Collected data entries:

(** An invariant of the users, on what they see.  Callbacks keep it, return and are made
    of legal calls; the callback of a timer that answers 0 has not removed it. *)
Context (J : ev_view U -> Prop).
Hypothesis iocb_ok : forall id e s, ev_inv s -> J (view s) -> ev_ioevs s !! id = Some e -> io_activated e = FK_IOEV_PENDING ->
  exists s', iocb (io_cb e) (io_fd e) (io_type e) s = Some (tt, s') /\ calls s s' /\ J (view s').
Hypothesis tmcb_ok : forall id t s, ev_inv s -> J (view s) -> ev_tmevs s !! id = Some t -> tm_expired t = FK_TMEV_OLD ->
  exists rt s', tmcb (tm_cb t) (tm_interval t) (tm_type t) s = Some (rt, s') /\ calls s s' /\ J (view s') /\
    (rt = 0 -> exists t', ev_tmevs s' !! id = Some t' /\ tm_expired t' = FK_TMEV_OLD).
Hypothesis time_ok : forall s, J (view s) -> exists t u, get_time s = Some (t, set_user s u) /\ J (view (set_user s u)).

Lemma proc_activated_loop_ok f : forall s, ev_inv s -> J (view s) -> (length (ev_act_ioev s) < f)%nat ->
  exists s', proc_activated_loop iocb f s = Some (tt, s') /\ ev_inv s' /\ ev_act_ioev s' = [] /\ J (view s') /\ keeps_cells s s'.
Proof.
  induction f as [|f IH]; intros s Hs HJ Hf; [lia|]. pose proof Hs as [I T]. cbn [proc_activated_loop]. st_run.
  destruct (ev_act_ioev s) as [|id l] eqn:El; [by exists s|].
  rewrite <- El in I, Hf. assert (id ∈ ev_act_ioev s) as Ha by (rewrite El; by left).
  destruct (proj1 (ii_act _ _ _ _ _ _ _ I id) Ha) as (e & He & Ee). unfold get_ioev. rewrite He.
  destruct (list_drop_ok id (ev_act_ioev s)) as (l' & Ed & Nd & Hl' & Len); [apply I|done|].
  unfold drop_act. st_run. rewrite Ed. cbv beta iota. rewrite (ioev_stat_ok _ id _ e) by done. cbv beta iota.
  set (s1 := set_ioev _ id _).
  assert (ev_inv s1) as H1.
  { split; [|exact T]. unfold s1. ev_cbn. set (e' := fk_ioev_set_stat e FK_IOEV_PENDING).
    destruct (ii_ev _ _ _ _ _ _ _ I id e He) as (Hfd & Hty & _ & Hsl).
    specialize (Hsl ltac:(by rewrite Ee)).
    replace (ev_ioev_cnt s) with (ev_ioev_cnt s - Z.b2z (active e) + Z.b2z (active e'))
      by (unfold active; rewrite Ee; cbn; lia).
    eapply (io_inv_set _ _ _ _ _ _ _ _ _ l' _ id e e' I He); try done; try apply I.
    - by right; left.
    - intros t' fd' _. case_bool_decide as Hb; [|done]. by destruct Hb as [-> ->].
    - intros t' fd' Ht' Hfd'. case_bool_decide as Hb; [|done]. destruct Hb as [-> ->].
      rewrite (ii_watch _ _ _ _ _ _ _ I) by done. unfold occupied. by rewrite Hsl.
    - by right.
    - intros i. rewrite Hl'. case_bool_decide; naive_solver. }
  assert (J (view s1)) as J1.
  { unfold s1. rewrite (view_set_ioev _ id e); [exact HJ|done|by unfold io_view, active; rewrite Ee]. }
  destruct (iocb_ok id (fk_ioev_set_stat e FK_IOEV_PENDING) s1 H1 J1) as (s2 & E2 & C2 & J2); [apply lookup_insert_eq|done|].
  cbn in E2. rewrite E2. destruct (calls_ok s1 s2 H1 C2) as (H2 & R2 & _ & K2).
  destruct (IH s2 H2 J2) as (s' & E' & I' & A' & J' & K'); [cbn in R2; lia|].
  exists s'. do 4 (split; [done|]). apply (keeps_trans _ s2); [exact K2|exact K'].
Qed.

• EXERCISE AIM:
The lines above starting at the one that contains "rewrite <- El" and ending at the one that contains "fk_ioev_set_stat e FK_IOEV_PENDING)." must be transcribed exactly, and no other lines may appear.

• SOLUTION:
  rewrite <- El in I, Hf. assert (id ∈ ev_act_ioev s) as Ha by (rewrite El; by left).
  destruct (proj1 (ii_act _ _ _ _ _ _ _ I id) Ha) as (e & He & Ee). unfold get_ioev. rewrite He.
  destruct (list_drop_ok id (ev_act_ioev s)) as (l' & Ed & Nd & Hl' & Len); [apply I|done|].
  unfold drop_act. st_run. rewrite Ed. cbv beta iota. rewrite (ioev_stat_ok _ id _ e) by done. cbv beta iota.
  set (s1 := set_ioev _ id _).
  assert (ev_inv s1) as H1.
  { split; [|exact T]. unfold s1. ev_cbn. set (e' := fk_ioev_set_stat e FK_IOEV_PENDING).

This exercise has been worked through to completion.